Give Me My Ball Back
Halt, stop and discontinue all movement; I need your ear for a minute. Have you ever been in the middle of something, a game, shopping, traveling, love making, and wanted to stop and start again from the beginning? Sure you have, we all have. I wonder if President Obama is thinking this now. As the country sinks further into economic despair and approval ratings are scattered, I wonder if President Obama wants to say, "Give Me My "Ball" Back!"
Currently, the President receives a wealth of undue criticism regarding the style in which he chooses to run the country. I, too, am a bit bothered with his "let's play fair" style of leadership. President Obama, from me to you, that shit ain't working. Right now, today, September 8, 2011, all bets are off with the Mr. Nice Guy role that you have. I hate it, the people hate, and the Republican Tea Party is bouncing your "balls" all over the playground.
Mr. President, it's time for you to walk up to John Boehner's crybaby ass and ask for your balls back. He's a wimp and will cry at the sound of a dog barking.
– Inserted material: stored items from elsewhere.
(** The sections of [addEvent] in a row. *)
Lemma register_leads fr fd e h m rt m1 p' h' :
  awaits fr = Some (fd, e) -> iom h = Some m -> addEvent fd e None true (cur, EXEC) m = Ok (rt, m1) ->
  leads (if negb (rt =? 0) then Unarm fr else Leave fr)
    (if negb (rt =? 0) then refused fr (set_iom m1 h) else set_iom m1 h) p' h' ->
  leads (Register fr) h p' h'.
Proof.
  intros Haw Hm Hadd Hl. unfold addEvent in Hadd.
  destruct (addEvent_context _ fd m) as [[q m0]|] eqn:Ec; res_simpl; [|done].
  assert (leads (RegisterAt fr q) (set_iom m0 h) p' h') as Hat.
  { eapply leads_step; [|exact Hl]. cbn [piece]. unfold register_at. rewrite Haw. cbn [iom set_iom deref]. res_simpl.
    rewrite Hadd. res_simpl. by destruct (negb (rt =? 0)). }
  destruct (needs_resize fd m) eqn:En.
  - eapply leads_step; [cbn [piece]; unfold register, with_iom; rewrite Haw, Hm; cbn [deref]; res_simpl;
      rewrite En; res_simpl; reflexivity|].
    eapply leads_step; [|exact Hat]. cbn [piece]. unfold resize, with_iom. rewrite Haw.
    cbn [iom set_iom deref]. res_simpl. by rewrite Ec.
  - unfold addEvent_context in Ec. destruct (at_fd fd m) as [q'|] eqn:Ea; res_simpl; [|done]. injection Ec as -> ->.
    eapply leads_step; [|exact Hat]. cbn [piece]. unfold register, with_iom. rewrite Haw, Hm. cbn [deref]. res_simpl.
    rewrite En, Ea. by res_simpl.
Qed.

Definition waiting_of c (o : outcome A) : pc A :=
  match o with Returned n => Return_ c n | Yields fr => Leave fr end.

Lemma do_io_wait_leads c to tinfo h o h' :
  do_io_wait cur now addr epoll_errno c to tinfo h = Ok (o, h') ->
  leads (Arm c to tinfo) h (waiting_of c o) h'.
Proof.
  unfold do_io_wait. destruct (iom h) as [m|] eqn:Em; cbn [deref]; res_simpl; [|done].
  fold (arm (c_fd c) (event_of (c_name c)) to tinfo m).
  destruct (arm (c_fd c) (event_of (c_name c)) to tinfo m) as [timer m1] eqn:Ew.
  destruct (addEvent _ _ _ _ _ m1) as [[rt m2]|] eqn:Ea; res_simpl; [|done]. intros E.
  one; [rewrite Em; cbn [deref]; res_simpl; by rewrite Ew|].
  destruct (rt =? 0) eqn:Er; cbn [negb] in E.
  - injection E as <- <-. eapply register_leads; [done|done|exact Ea|]. rewrite Er. apply leads_refl.
  - destruct (cancel_timer timer m2) as [m3|] eqn:Ec; res_simpl; [|done]. injection E as <- <-.
    eapply register_leads; [done|done|exact Ea|]. rewrite Er. cbn [negb].
    one; [|apply leads_refl]. unfold unarm, with_iom. cbn [iom refused set_iom set_errno deref]. res_simpl.
    rewrite Ec. by res_simpl.
Qed.

Lemma do_io_retry_leads fuel c to tinfo : forall h o h',
  do_io_retry cur now addr epoll_errno fuel c to tinfo h = Ok (Some (o, h')) ->
  leads (Try c to tinfo) h (waiting_of c o) h'.
Proof.
  unfold do_io_retry. induction fuel as [|fuel IH]; intros h o h'; cbn [call_eintr];
    destruct (sys (io_f (kern h) c) h) as [n h1] eqn:Es; destruct ((n =? -1) && (errno h1 =? EINTR)) eqn:Ei.
  1: done.
  2: { intros E. eapply leads_step; [unfold piece, try_call; rewrite Es, Ei; reflexivity|]. by apply IH. }
  all: destruct ((n =? -1) && (errno h1 =? EAGAIN)) eqn:Eg.
  1, 3: destruct (do_io_wait _ _ _ _ _ _ _ h1) as [[o1 h2]|] eqn:Ew; res_simpl; [|done]; intros [= <- <-];
    eapply leads_step; [unfold piece, try_call; rewrite Es, Ei, Eg; reflexivity|]; by apply do_io_wait_leads.
  all: intros [= <- <-]; eapply leads_step; [unfold piece, try_call; rewrite Es, Ei, Eg; reflexivity|];
    apply leads_refl.
Qed.

Lemma finish_leads c (o : outcome A) h1 r h' :
  finish_io c (Some (o, h1)) = Ok (Some (r, h')) -> leads (waiting_of c o) h1 (stop_of r) h'.
Proof.
  destruct o as [n|fr]; simpl; [|intros [= <- <-]; apply leads_refl].
  destruct (after_io c n h1) as [[o h2]|] eqn:Ea; res_simpl; [|done]. intros [= <- <-].
  eapply leads_step; [unfold piece; rewrite Ea; reflexivity|]. apply leads_refl.
Qed.
Lemma generate_ppt_facts (topic : string) (num_slides : Z) (output_file author : string)
  (w w1 w2 : World) (items : list json) (evg evl : list event) (loop : result unit) :
  generate_content_outlines E topic num_slides w = (Ok (JArr items), w1, evg) ->
  slide_loop E author (Z.of_nat (List.length items)) items 0 w1 = (loop, w2, evl) ->
  layout_calls evg = [] ->
  let r := generate_ppt E topic num_slides output_file author w in
  value_of r = value_of (closing E output_file loop w2)
  /\ layout_calls (events_of r) = layout_calls evl
  /\ presentation (world_of r) = presentation w2.
Proof.
  intros Hg Hl Hcalm r. subst r.
  rewrite (generate_ppt_run E _ _ _ _ _ _ _ _ _ _ _ Hg Hl).
  pose proof (closing_calm output_file loop w2) as Hcc.
  pose proof (closing_presentation output_file loop w2) as Hcp.
  unfold value_of, world_of, events_of in *. cbn [fst snd].
  split; [reflexivity | ]. split.
  - rewrite !layout_calls_app, Hcalm, Hcc. cbn [app layout_calls preamble].
    apply app_nil_r.
  - exact Hcp.
Qed.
I know it's tough because when crybaby wimp types are supported by bullies and thugs, they get this sense of toughness and power. From me to you, blow that bullshit to the wind. Mr. President, you are a scholar by right, by merit, and by spirit, but this time, shuck the Mr. Nice Guy role and do what's right for the people.
Deep down, we still love you. We love all the things Barack Obama, but we NEED you to saddle up, look Boehner in his pussy wet eyes and say, "Look MF, Give Me My Balls Back, I've got a country to run".